Excerpts from a dataset:
(** [AppTitle("unknown", "unknown", "unknown")]. *)
Definition unknown : AppTitle.t :=
  {| AppTitle.short_desc := lit "unknown";
     AppTitle.long_desc := lit "unknown";
     AppTitle.publisher := lit "unknown" |}.

(** The [for lang in language] loop.  [self.names[lang]] raises [KeyError]
    for a key the mapping does not have.  [if apptitle:] is false on
    [None] and true on an [AppTitle], a tuple of three fields, whatever
    the fields hold. *)
Fixpoint first_title (self : t) (language : list str) : result AppTitle.t :=
  match language with
  | [] => Ok unknown
  | lang :: rest =>
      match names self !! lang with
      | None => Raise (KeyError lang)
      | Some apptitle =>
          match apptitle with
          | Some title => Ok title
          | None => first_title self rest
          end
      end
  end.

(** [if isinstance(language, str): language = (language,)]. *)
Definition language_tuple (language : language_arg) : list str :=
  match language with
  | Name s => [s]
  | Names l => l
  end.

Definition get_app_title (self : t) (language : language_arg)
  : result AppTitle.t :=
  first_title self (language_tuple language).

(** The title of one 0x100-byte record. *)
Definition record_title (app_title : bytes) : result AppTitle.t :=
  decoded ← decode_utf16le (slice app_title 0 0x100);
  let title_string := splitlines (strip [0%N] decoded) in
  Ok match title_string with
     | [l0; l1; l2] =>
         {| AppTitle.short_desc := l0;
            AppTitle.long_desc := l0 ++ lit " " ++ l1;
            AppTitle.publisher := l2 |}
     | [l0; l1] =>
         {| AppTitle.short_desc := l0;
            AppTitle.long_desc := l0;
            AppTitle.publisher := l1 |}
     | _ =>
         {| AppTitle.short_desc := [];
            AppTitle.long_desc := [];
            AppTitle.publisher := [] |}
     end.

(** The [for app_title, region in zip(...)] loop. *)
Fixpoint load_titles (pairs : list (bytes * str))
    (names : gmap str AppTitle.t) : result (gmap str AppTitle.t) :=
  match pairs with
  | [] => Ok names
  | (app_title, region) :: rest =>
      title ← record_title app_title;
      load_titles rest (<[region := title]> names)
  end.

(** [load], after [fp.read(SRLICON_SIZE)] returned [srlicon].  The set
    of lock names is joined in the order of [elements]; the string is
    overwritten before it is used. *)
Definition load_block (srlicon : bytes) : result t :=
  let app_structs := slice srlicon 0x240 0x0A40 in
  names ←
    load_titles
      (zip (map (fun x => slice app_structs x (x + 0x100)) (range 0 0x800 0x100))
           region_names)
      ∅;
  let region_lockout := util.readle (slice srlicon 0x2018 (0x2018 + 4)) in
  let regions :=
    if region_lockout =? 0x7FFFFFFF then lit "ALL"
    else
      let regionlist :=
        omap (fun i =>
                if negb (Z.land region_lockout (Z.shiftl 1 (Z.of_nat i)) =? 0)
                then _region_lock_names !! i else None)
             (range 0 7 1) in
      join (lit ",") (elements (list_to_set regionlist : gset str)) in
  let regions := lit "" in
  let small_icon := slice srlicon 0x20 (0x20 + 0x200) in
  let palette_icon := slice srlicon 0x220 (0x220 + 0x20) in
  Ok (init names regions (Some small_icon) (Some palette_icon)).

(** [load(fp)] on a view [fp] over the stream [parent]: the outcome, and
    the stream as the read left it. *)
Definition load (fp : SubsectionIO.t) (parent : BinaryIO.t)
  : result t * BinaryIO.t :=
  let '(srlicon, _, parent) :=
    SubsectionIO.read fp parent SRLICON_SIZE in
  (load_block srlicon, parent).

(** [load(fp)] on a stream itself, as [from_file] calls it on the file it
    opened. *)
Definition load_stream (fp : BinaryIO.t) : result t * BinaryIO.t :=
  let '(srlicon, fp) := BinaryIO.read fp (Z.to_nat SRLICON_SIZE) in
  (load_block srlicon, fp).

(** [__repr__], for an object whose class is [SRLIcon] itself:
    [get_app_title()] is called with the default order. *)
Definition repr (self : t) : result str :=
  title ← get_app_title self (Names _region_order_check);
  Ok (lit "<SRLIcon title: " ++ AppTitle.short_desc title ++ lit ">").

End SRLIcon.

Module SRLReader.

(** The attributes of a reader.  [icon = None] is a reader without the
    attribute [icon].  [entries] is not assigned anywhere in [srl.py]:
    it is taken as given. *)
Record t : Type := {
  _file : BinaryIO.t;
  entries : gmap str Entry.t;
  apptitle : bytes;
  regionlocks : str;
  shortDesc : str;
  longDesc : str;
  _icon_offset : Z;
  icon : option SRLIcon.t
}.

(** [self.icon]. *)
Definition getattr_icon (self : t) : result SRLIcon.t :=
  match icon self with
  | Some i => Ok i
  | None => Raise (AttributeError "icon")
  end.

Definition set_file (self : t) (file : BinaryIO.t) : t :=
  {| _file := file; entries := entries self; apptitle := apptitle self;
     regionlocks := regionlocks self; shortDesc := shortDesc self;
     longDesc := longDesc self; _icon_offset := _icon_offset self;
     icon := icon self |}.

Definition set_icon (self : t) (i : SRLIcon.t) : t :=
  {| _file := _file self; entries := entries self; apptitle := apptitle self;
     regionlocks := regionlocks self; shortDesc := shortDesc self;
     longDesc := longDesc self; _icon_offset := _icon_offset self;
     icon := Some i |}.

(** The icon decoding that [_load_icon] attempts: [SRLIcon.load] on a
    view of [SRLICON_SIZE] bytes at [_icon_offset]. *)
Definition icon_attempt (self : t) : result SRLIcon.t * BinaryIO.t :=
  SRLIcon.load (SubsectionIO.new (_icon_offset self) SRLICON_SIZE) (_file self).

(** [_load_icon]: the assignment to [self.icon] is the last step of the
    [try] body; [except (Exception): pass] handles what derives from
    [Exception], anything else propagates. *)
Definition _load_icon (self : t) : result t :=
  let '(loaded, file) := icon_attempt self in
  let self := set_file self file in
  match loaded with
  | Ok i => Ok (set_icon self i)
  | Raise e => if isinstance_Exception e then Ok self else Raise e
  end.

(** [__init__] up to the call of [_load_icon], on the stream [fp] that
    the base class opened, for a reader whose table of entries is
    [entries].  The lock, [closefd] and the keyword [_load_icon], which
    the body never reads, play no part. *)
Definition init_header (fp : BinaryIO.t) (entries : gmap str Entry.t) : t :=
  let '(header, file) := BinaryIO.read fp 0x180 in
  let unitcode := util.readbe (slice header 0x12 0x13) in
  let apptitle := slice header 0x0 0x12 in
  let regionlocks := lit "" in
  let '(regionlocks, file) :=
    if negb (Z.land unitcode 0x01 =? 0) then
      let '(extheader, file) := BinaryIO.read file 0xE80 in
      let region_lockout := util.readle (slice extheader 0x34 0x35) in
      (if py_eq (PyInt region_lockout) (PyStr (lit "0x0")) then lit "Normal"
       else if py_eq (PyInt region_lockout) (PyStr (lit "0x80")) then lit "China"
       else if py_eq (PyInt region_lockout) (PyStr (lit "0x40")) then lit "Korea"
       else str_of_int region_lockout,
       file)
    else (regionlocks, file) in
  {| _file := file; entries := entries; apptitle := apptitle;
     regionlocks := regionlocks; shortDesc := lit ""; longDesc := lit "";
     _icon_offset := util.readle (slice header 0x068 (0x68 + 4));
     icon := None |}.

Definition init (fp : BinaryIO.t) (entries : gmap str Entry.t) : result t :=
  _load_icon (init_header fp entries).

(** What [open] returns: a view of the stream, or an [_SRLFSOpenFile]
    with its [_path] and [_info]. *)
Inductive open_file : Type :=
  | View (v : SubsectionIO.t)
  | _SRLFSOpenFile (_path : str) (_info : Entry.t).

(** [open] returns the lines it printed and the object opened. *)
Definition open (self : t) (path : str) (normalize : bool)
  : result (list str * open_file) :=
  let path := if normalize then _normalize_path path else path in
  match entries self !! path with
  | None => Raise (KeyError path)
  | Some entry =>
      if Entry.offset entry =? -1 then
        match entries self !! path with
        | None => Raise (KeyError path)
        | Some info => Ok ([lit "Test"], _SRLFSOpenFile path info)
        end
      else
        Ok ([], View (SubsectionIO.new (_icon_offset self) (Entry.size entry)))
  end.

End SRLReader.

End srl.

(** ** Sample inputs *)


Definition flag_RWX : util.Flag :=
  {| util.flag_members := [ {| util._name_ := "R"; util._value_ := 4 |};
                            {| util._name_ := "W"; util._value_ := 2 |};
                            {| util._name_ := "X"; util._value_ := 1 |} ];
     util._value2member_map_ :=
       {[ 4 := {| util._name_ := "R"; util._value_ := 4 |};
          2 := {| util._name_ := "W"; util._value_ := 2 |};
          1 := {| util._name_ := "X"; util._value_ := 1 |} ]} |}.




Definition zeros (n : nat) : bytes := repeat Byte.x00 n.

Definition stream_of (b : bytes) : BinaryIO.t :=
  {| BinaryIO.contents := b; BinaryIO.position := 0 |}.

(** A stream whose icon block is at offset 0 and whose first title
    record begins with a low surrogate. *)
Definition lone_surrogate_stream : BinaryIO.t :=
  stream_of (zeros 0x241 ++ [Byte.xdc]).

(** A container whose unit code is 0x01 and whose extended header holds
    0x80 at 0x34. *)
Definition china_stream : BinaryIO.t :=
  stream_of (zeros 0x12 ++ [Byte.x01] ++ zeros (0x180 - 0x13)
             ++ zeros 0x34 ++ [Byte.x80]).

(** A header whose icon offset (0x68, little-endian) is 0x1000, and a
    table with one entry, [icon], at offset 0x200 and of size 0x10. *)
Definition offset_stream : BinaryIO.t :=
  stream_of (zeros 0x69 ++ [Byte.x10] ++ zeros (0x180 - 0x6a)).

Definition icon_entries : gmap str srl.Entry.t :=
  {[ lit "icon" := {| srl.Entry.offset := 0x200; srl.Entry.size := 0x10 |} ]}.

(** ** Exceptions through [≫=] *)

Lemma bind_raise_inv {A B} (r : result A) (k : A -> result B) e :
  (r ≫= k) = Raise e -> r = Raise e \/ exists a, r = Ok a /\ k a = Raise e.
Proof.
  destruct r as [a|e']; cbn; [right; eauto|left; congruence].
Qed.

#### EXERCISE GOAL:
Please copy, word for word, every line from the first line of the records through the line containing "first_title self rest", with both of those lines included and nothing else.

#### RESPONSE AREA:
(** [AppTitle("unknown", "unknown", "unknown")]. *)
Definition unknown : AppTitle.t :=
  {| AppTitle.short_desc := lit "unknown";
     AppTitle.long_desc := lit "unknown";
     AppTitle.publisher := lit "unknown" |}.

(** The [for lang in language] loop.  [self.names[lang]] raises [KeyError]
    for a key the mapping does not have.  [if apptitle:] is false on
    [None] and true on an [AppTitle], a tuple of three fields, whatever
    the fields hold. *)
Fixpoint first_title (self : t) (language : list str) : result AppTitle.t :=
  match language with
  | [] => Ok unknown
  | lang :: rest =>
      match names self !! lang with
      | None => Raise (KeyError lang)
      | Some apptitle =>
          match apptitle with
          | Some title => Ok title
          | None => first_title self rest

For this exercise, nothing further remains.